Fincantieri overcomes challenging year

by | 1st June 2022 | Shiprepair & Maintenance - News, Shiprepair

Home News Fincantieri overcomes challenging year
Fincantieri Drydock

For all shiprepair yards in the Mediterranean, 2021 proved to be a challenging year due to the significant impact on the shipping market and disruption of shipyard operations caused by the pandemic. Italy’s Fincantieri Group was naturally impacted by such factors, but the company reflects on a generally positive outcome for its repair activities.


According to Fincantieri’s vice president, shiprepair and conversion, Andrew Toso: “Considering the issues and difficulties that were faced, especially during the first half of 2021, including supply chain disruptions, reduced sub-contractor availability and restrictive working practices, our shiprepair yards managed to sail through the year relatively well and maintained a consistent level of activities.”


A series of conversions for Windstar Cruises provided a significant element of work for the Fincantieri Palermo yard for much of the year. The re-delivery of the Star Pride to the owners in October brought to a successful conclusion the three-ship deal involving the 26m lengthening of each ship, the replacement of the main engines and the renewal of electrical generators and automation systems. Additionally, extensive refurbishment of interiors and public areas, passenger cabins and open decks was undertaken during the drydockings. Star Pride remains at Palermo until it resumes guest operations later this year with a series of cruises in the Mediterranean.


During the final quarter of 2021, with the cruise industry gradually returning to business and restarting normal itineraries, the Fincantieri repair yards were kept busy with works on a number of cruise ships resuming service. Carnival Horizon arrived at Palermo Shipyard and went directly into its No. 4 drydock in late December, whereafter standard underwater works were carried out, including hull painting, and urgent maintenance was undertaken on the main propulsion pods. The ship’s livery was upgraded to the new red, white and blue design inspired by the iconic Carnival funnel colours scheme. The works were completed on schedule and the Horizon undocked and sailed away on 8 January 2022.
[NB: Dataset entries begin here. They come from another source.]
(* ===== verification/TableRegistry.v ===== *)
(** * TableRegistry: the registry of tables
      (src/crates/database/src/table_registry.rs,
       src/crates/common/src/bootstrap_model/tables.rs,
       [table_mapping_and_states] of src/crates/database/src/database.rs)

    The registry follows the [_tables] table: each of its documents says the
    name, number, namespace and state of a tablet.  [update] changes the
    registry with one document; [table_mapping_and_states] builds it from all
    documents when the database starts, and is the reference that the updates
    are compared with.  Parsing a [_tables] document is a parameter. *)

From S2P Require Import Prelude Ord BTreeMap Identifier Value Sorting SortingDecode Base32 IdV6 Document IndexRegistry TableMapping.
From S2P Require Import IndexUpdates.

Local Open Scope Z_scope.

(** ** Data *)

Inductive TableState := Active | Hidden | Deleting.

#[global] Instance TableState_EqDecision : EqDecision TableState.
Proof. solve_decision. Defined.

Record TableMetadata := MkMetadata {
  md_name : list Z;
  md_number : Z;
  md_state : TableState;
  md_namespace : TableNamespace;
}.

Definition is_active (m : TableMetadata) : bool := bool_decide (md_state m = Active).

Record TableRegistry := MkTables {
  tablet_states : BTreeMap.t (list Z) TableState;
  table_mapping : TableMapping;
}.

Inductive TableUpdateMode := Create (s : TableState) | Activate | Drop | HardDelete.

Record TableUpdate := MkTableUpdate {
  tu_namespace : TableNamespace;
  tu_tablet : list Z;
  tu_number : Z;
  tu_name : list Z;
  tu_mode : TableUpdateMode;
}.

(** [TableUpdate::activates]. *)
Definition activates (u : TableUpdate) : bool :=
  match tu_mode u with Activate | Create Active => true | _ => false end.

Inductive table_error :=
| BadTableMetadata
| DuplicateTable
| NumberTaken
| TableRename
| NumberChanged
| BootstrapTableDeleted
| StillHasIndexes
| DeleteTombstone.

(** ["_tables"], and the names of [bootstrap_system_tables]. *)
Definition TABLES_TABLE : list Z := [95; 116; 97; 98; 108; 101; 115].
Definition bootstrap_system_tables : list (list Z) :=
  [TABLES_TABLE; INDEX_TABLE;
   [95; 115; 99; 104; 101; 109; 97; 115];
   [95; 105; 110; 100; 101; 120; 95; 98; 97; 99; 107; 102; 105; 108; 108; 115];
   [95; 105; 110; 100; 101; 120; 95; 119; 111; 114; 107; 101; 114; 95; 109; 101; 116; 97; 100; 97; 116; 97];
   [95; 99; 111; 109; 112; 111; 110; 101; 110; 116; 95; 100; 101; 102; 105; 110; 105; 116; 105; 111; 110; 115];
   [95; 99; 111; 109; 112; 111; 110; 101; 110; 116; 115];
   [95; 115; 99; 104; 101; 109; 97; 95; 118; 97; 108; 105; 100; 97; 116; 105; 111; 110; 95; 112; 114; 111; 103; 114; 101; 115; 115]].

(** ** Operations *)

Definition table_exists (self : TableRegistry) (ns : TableNamespace) (table : list Z) : bool :=
  name_exists (mapping_namespace (table_mapping self) ns) table.

Definition table_state (self : TableRegistry) (t : list Z) : option TableState := BTreeMap.get t (tablet_states self).

Definition user_table_names (self : TableRegistry) : list (TableNamespace * list Z) :=
  map (fun '(_, ns, _, name) => (ns, name)) (mapping_iter_active_user_tables (table_mapping self)).

Definition iter_active_system_tables (self : TableRegistry) : list (list Z * TableNamespace * Z * list Z) :=
  bfilter (fun '(t, _, _, name) => is_system name && bool_decide (table_state self t = Some Active)) (mapping_iter (table_mapping self)).

Definition validate_table_number (self : TableRegistry) (ns : TableNamespace) (number : Z) (name : list Z)
    : outcome table_error unit :=
  match name_by_number_if_exists (mapping_namespace (table_mapping self) ns) number with
  | Some existing_table => ensure (bool_decide (existing_table = name)) NumberTaken
  | None => Ret tt
  end.

Section registry.
(** [TableMetadata::try_from] (generated serialization code). *)
Context (try_from : ConvexValue -> option TableMetadata).

(** The three kinds of changes to a [_tables] document. *)
Definition begin_create (self : TableRegistry) (t : list Z) (new_value : ConvexValue) : outcome table_error (option TableUpdate) :=
  let? metadata := ok_or (try_from new_value) BadTableMetadata in
  let? _ :=
    if is_active metadata then
      let? _ := ensure (negb (table_exists self (md_namespace metadata) (md_name metadata))) DuplicateTable in
      validate_table_number self (md_namespace metadata) (md_number metadata) (md_name metadata)
    else Ret tt in
  Ret (Some (MkTableUpdate (md_namespace metadata) t (md_number metadata) (md_name metadata) (Create (md_state metadata)))).

Definition begin_delete (t : list Z) (old_value : ConvexValue) : outcome table_error (option TableUpdate) :=
  let? metadata := ok_or (try_from old_value) BadTableMetadata in
  Ret (Some (MkTableUpdate (md_namespace metadata) t (md_number metadata) (md_name metadata) HardDelete)).

Definition begin_edit (index_registry : IndexRegistry) (t : list Z) (old_value new_value : ConvexValue)
    : outcome table_error (option TableUpdate) :=
  let? new_metadata := ok_or (try_from new_value) BadTableMetadata in
  let? old_metadata := ok_or (try_from old_value) BadTableMetadata in
  let? _ := ensure (bool_decide (md_name old_metadata = md_name new_metadata)) TableRename in
  let? _ := ensure (bool_decide (md_number old_metadata = md_number new_metadata)) NumberChanged in
  let edit := MkTableUpdate (md_namespace old_metadata) t (md_number old_metadata) (md_name old_metadata) in
  if is_active old_metadata && bool_decide (md_state new_metadata = Deleting) then
    let? _ := ensure (match md_namespace new_metadata with
                      | ByComponent _ => true
                      | Global => forallb (fun n => negb (bool_decide (n = md_name new_metadata))) bootstrap_system_tables
                      end) BootstrapTableDeleted in
    let? empty := has_no_indexes index_registry t in
    let? _ := ensure empty StillHasIndexes in
    Ret (Some (edit Drop))
  else if bool_decide (md_state old_metadata = Hidden) && is_active new_metadata then Ret (Some (edit Activate))
  else Ret None.

Definition begin_update (self : TableRegistry) (index_registry : IndexRegistry) (i : ResolvedDocumentId)
    (old_value new_value : option ConvexValue) : outcome table_error (option TableUpdate) :=
  if tablet_matches_name (mapping_namespace (table_mapping self) Global) (tablet_id i) TABLES_TABLE then
    let t := internal_id (developer_id i) in
    match old_value, new_value with
    | None, Some new_value => begin_create self t new_value
    | Some old_value, None => begin_delete t old_value
    | Some old_value, Some new_value => begin_edit index_registry t old_value new_value
    | None, None => Err DeleteTombstone
    end
  else Ret None.

(** [Update::apply]. *)
Definition apply_update {E} (self : TableRegistry) (table_update : option TableUpdate) : outcome E TableRegistry :=
  match table_update with
  | None => Ret self
  | Some u =>
      let mapping :=
        if activates u then mapping_insert (table_mapping self) (tu_tablet u) (tu_namespace u) (tu_number u) (tu_name u)
        else table_mapping self in
      match tu_mode u with
      | Activate => Ret (MkTables (BTreeMap.insert (tu_tablet u) Active (tablet_states self)) mapping)
      | Create state =>
          Ret (MkTables (BTreeMap.insert (tu_tablet u) state (tablet_states self))
                 (insert_tablet mapping (tu_tablet u) (tu_namespace u) (tu_number u) (tu_name u)))
      | Drop =>
          let? mapping := mapping_remove mapping (tu_tablet u) in
          Ret (MkTables (BTreeMap.insert (tu_tablet u) Deleting (tablet_states self)) mapping)
      | HardDelete =>
          let? _ := rassert (bool_decide (table_state self (tu_tablet u) = Some Deleting)) in
          Ret (MkTables (BTreeMap.remove (tu_tablet u) (tablet_states self)) mapping)
      end
  end.

Definition registry_update (self : TableRegistry) (index_registry : IndexRegistry) (i : ResolvedDocumentId)
    (old_value new_value : option ConvexValue) : outcome table_error (TableRegistry * option TableUpdate) :=
  let? u := begin_update self index_registry i old_value new_value in
  let? self := apply_update self u in
  Ret (self, u).
End registry.

(** [Database::table_mapping_and_states]: the documents of [_tables], by tablet. *)
Definition load_table (st : TableMapping * BTreeMap.t (list Z) TableState) (e : list Z * TableMetadata)
    : TableMapping * BTreeMap.t (list Z) TableState :=
  let '(t, md) := e in
  (match md_state md with
   | Active => mapping_insert st.1 t (md_namespace md) (md_number md) (md_name md)
   | Hidden => insert_tablet st.1 t (md_namespace md) (md_number md) (md_name md)
   | Deleting => st.1
   end, BTreeMap.insert t (md_state md) st.2).

Definition table_mapping_and_states (table_documents : list (list Z * TableMetadata))
    : TableMapping * BTreeMap.t (list Z) TableState :=
  fold_left load_table table_documents (mapping_new, []).

(** ** Following the [_tables] table *)

Definition docs_t : Type := BTreeMap.t (list Z) TableMetadata.

(** [t] is the active tablet described by [md]. *)
Definition active_doc (docs : docs_t) (t : list Z) (md : TableMetadata) : Prop :=
  BTreeMap.get t docs = Some md /\ md_state md = Active.

(** No two active tables of a namespace share a name or a number. *)
Definition active_unique (docs : docs_t) : Prop :=
  forall t t' md md', active_doc docs t md -> active_doc docs t' md' -> md_namespace md = md_namespace md' ->
    md_name md = md_name md' \/ md_number md = md_number md' -> t = t'.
These vessels were followed by the P&O Australia cruise ship Pacific Explorer, which was in dock for three weeks during February and left the shipyard during the first week of March. Regular underwater maintenance works were carried out on this vessel, including the thrusters and stabilisers, while the underwater hull and topside was hydro blasted and coated. More recently Costa Venezia arrived at Palermo in March for a 10-day standard docking in dock No.4


The Fincantieri shipyard at Trieste was also engaged with cruise ship activity, including the visit of Costa Fascinosa during the second half of October, and then Costa Luminosa between November and December. Luminosa was hydro blasted and repainted, while major maintenance works were also completed during its stay at the yard.


Toso says: “With the return of the cruise industry to ‘normality’ seemingly on track, we are looking forward to a busy 2022 at our repair and conversion yards, not only for standard drydocking and repairs, but also for larger cruise ship upgrade and conversion projects which seem to be in the pipeline.”


The ferry market, a traditional Fincantieri staple, is also bouncing back after a slow period. During January this year January two GNV ro-ro passenger vessels, SNAV Adriatico and GNV Antares, were drydocked at the same time in Palermo’s Dock No. 4 for routine underwater works and hull coating.


Fincantieri is also generally optimistic about a steady recovery of demand in the tanker and offshore repair sector as well. As Toso reflects: “Current global events are having an effect on shipping in general and the oil and gas industry in particular, and we may yet see some recovery and investment in this sector. The current trends may bring increased opportunities and significant projects for shiprepair yards, especially those involved with oil and gas vessels, during the rest of 2022.”